Your reply should consist of one number: how many lines below contain "apply".

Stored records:
----

(** C29: the proxy listener, on every branch, for the reserved provisioning
    path and for every path outside the reserved prefix. The provisioning path
    never reaches the gateway's routing or the network, whatever its host and
    method. Any other request is refused unread past 25 MiB, with nothing
    changed, and otherwise handled once, under its own method, path, query,
    headers and body: a rejection becomes a response of its status without
    touching the network, and a forward is relayed ([relays]): its request is
    sent exactly once, and the client has the upstream's answer. *)
Theorem serve_proxy_spec {HL : HttpLaws H} g net req now (w : World C A) :
  hq_path req = "/.hackamore/provision" \/ starts_with "/.hackamore/" (hq_path req) = false ->
  match serve_proxy g net req now w with
  | (Done None, w') => hq_path req = "/.hackamore/provision" /\ w' = w
  | (Done (Some (r, es)), w') =>
      if hq_path req =s "/.hackamore/provision"
      then es = [] /\ provision_handler g (hq_headers req) now w = (Done r, w')
      else match to_bytes (hq_body req) MAX_BODY with
           | None => r = error_response PAYLOAD_TOO_LARGE "request body too large" /\ es = [] /\ w' = w
           | Some body => (Z.of_nat (String.length body) <= 26214400)%Z /\
               exists o, handle g (proxy_request req body) now w = (Done o, w') /\
                 match o with
                 | Reject rj => r = rejection_response rj /\ es = []
                 | Forward plan => relays net req plan r es
                 end
           end
  | (Panic, w') =>
      if hq_path req =s "/.hackamore/provision"
      then provision_handler g (hq_headers req) now w = (Panic, w')
      else exists body, to_bytes (hq_body req) MAX_BODY = Some body /\
             handle g (proxy_request req body) now w = (Panic, w')
  end.
Proof.
  intros _. pose proof (serve_proxy_cases g net req now w) as Hs.
  destruct (serve_proxy g net req now w) as [[[[r es]|]|] w']; [|exact Hs..].
  destruct (hq_path req =s _); [exact Hs|]. destruct (to_bytes _ _) as [body|]; [|exact Hs].
  destruct Hs as (Hl & o & Ho & Hr). split; [exact Hl|]. exists o. split; [exact Ho|].
  destruct o as [plan|rj]; [by apply respond_relays|]. by injection Hr as <- <-.
Qed.

(** Only the exact path is reserved: every other path under [/.hackamore/] is
    proxied like any request, to whatever service its host names. *)
Lemma reserved_prefix_proxied g net req now rest (w : World C A) :
  hq_path req = "/.hackamore/" +:+ rest -> rest <> "provision" ->
  serve_proxy g net req now w = (r ← proxy_handler g net req now; mret (Some r)) w.
Proof.
  intros Hp Hr. unfold serve_proxy. rewrite axum_fallback; [done|].
  rewrite Hp. repeat constructor. cbn. intros E. apply Hr. by injection E.
Qed.

(** The admin listener's mint answers its caller with the gateway's verdict. *)
Lemma mint_handler_spec g headers req now (w : World C A) :
  match mint_handler g headers req now w with
  | (Done r, w') => exists v, mint_checked g (mq_policy req) (mq_ttl_seconds req) (mint_tenant headers) now w = (Done v, w') /\
      match v with
      | Ok m => r = MintedResponse m
      | Err e => r = error_response FORBIDDEN (show_MintError e)
      end
  | (Panic, w') => mint_checked g (mq_policy req) (mq_ttl_seconds req) (mint_tenant headers) now w = (Panic, w')
  end.
Proof.
  unfold mint_handler. eff_run. destruct (mint_checked _ _ _ _ _ w) as [[[m|e]|] w'];
    [exists (Ok m)|exists (Err e)|]; done.
Qed.
End Properties.

(** ** Witness: the forwarded request of [Gateway.v], on the wire *)

#[local] Existing Instance ref_json.
#[local] Existing Instance ref_json_text.
#[local] Existing Instance ref_http.
#[local] Existing Instance ref_http_laws.
#[local] Existing Instance ref_request.
#[local] Existing Instance ref_ring.
#[local] Existing Instance ref_uuid.
#[local] Existing Instance ref_body.
#[local] Existing Instance ref_body_laws.
#[local] Existing Instance ref_axum.
#[local] Existing Instance ref_axum_laws.

Definition ex_net : Net :=
  mkNet (fun _ _ _ _ => ([], Ok (mkUpstreamResponse 200 [("content-length", "2"); ("etag", "x")] "ok")))
    (fun _ _ => Ok tt) (fun _ => true) (fun _ => Ok tt) (Ok tt)
    (fun _ => Ok (mkUpstreamResponse 101 [("upgrade", "websocket")] "")).

Definition ex_http_request : HttpRequest :=
  mkHttpRequest "GET" "/repos//o/./r" (Some "per_page=1") (rq_headers ex_request) false "".

Definition ex_served : comp (option (Response * list NetEvent)) * World InMemoryCredentials InMemoryAudit :=
  serve_proxy ex_gateway ex_net ex_http_request 2000 ex_world.

Definition ex_sent : NetEvent :=
  SendHttp "GET" "https://api.github.com/repos/o/r?per_page=1"
    [("accept", "*/*"); ("authorization", "Bearer ghs_real")] None.

Lemma ex_served_events : ex_served.1 = Done (Some (Relayed 200 [("etag", "x")] "ok", [ex_sent])).
Proof. hk_vm. Qed.

Lemma serve_proxy_spec_witness :
  exists o, handle ex_gateway (proxy_request ex_http_request "") 2000 ex_world = (Done o, ex_served.2) /\
  match o with
  | Reject rj => Relayed 200 [("etag", "x")] "ok" = rejection_response rj /\ [ex_sent] = []
  | Forward plan => relays ex_net ex_http_request plan (Relayed 200 [("etag", "x")] "ok") [ex_sent]
  end.
Proof.
  pose proof (serve_proxy_spec ex_gateway ex_net ex_http_request 2000 ex_world (or_intror eq_refl)) as Hs.
  pose proof ex_served_events as E. unfold ex_served in *.
  destruct (serve_proxy ex_gateway ex_net ex_http_request 2000 ex_world) as [c w'].
  cbn [fst snd] in *. rewrite E in Hs. exact (proj2 Hs).
Defined.

(** The HTTP client follows an upstream's redirect wherever it points: of the
    two requests this allowed one causes, the second leaves the service. *)
Definition ex_redirecting : Net :=
  mkNet (fun m _ _ b => ([mkHop m "https://elsewhere.example/" hm_empty b], Ok (mkUpstreamResponse 200 hm_empty "")))
    (fun _ _ => Ok tt) (fun _ => true) (fun _ => Ok tt) (Ok tt) (fun _ => Err "").

Lemma redirect_leaves_upstream :
  (serve_proxy ex_gateway ex_redirecting ex_http_request 2000 ex_world).1 =
    Done (Some (Relayed 200 [] "", [ex_sent; FollowRedirect (mkHop "GET" "https://elsewhere.example/" [] None)])).
Proof. hk_vm. Qed.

----

- Written response
2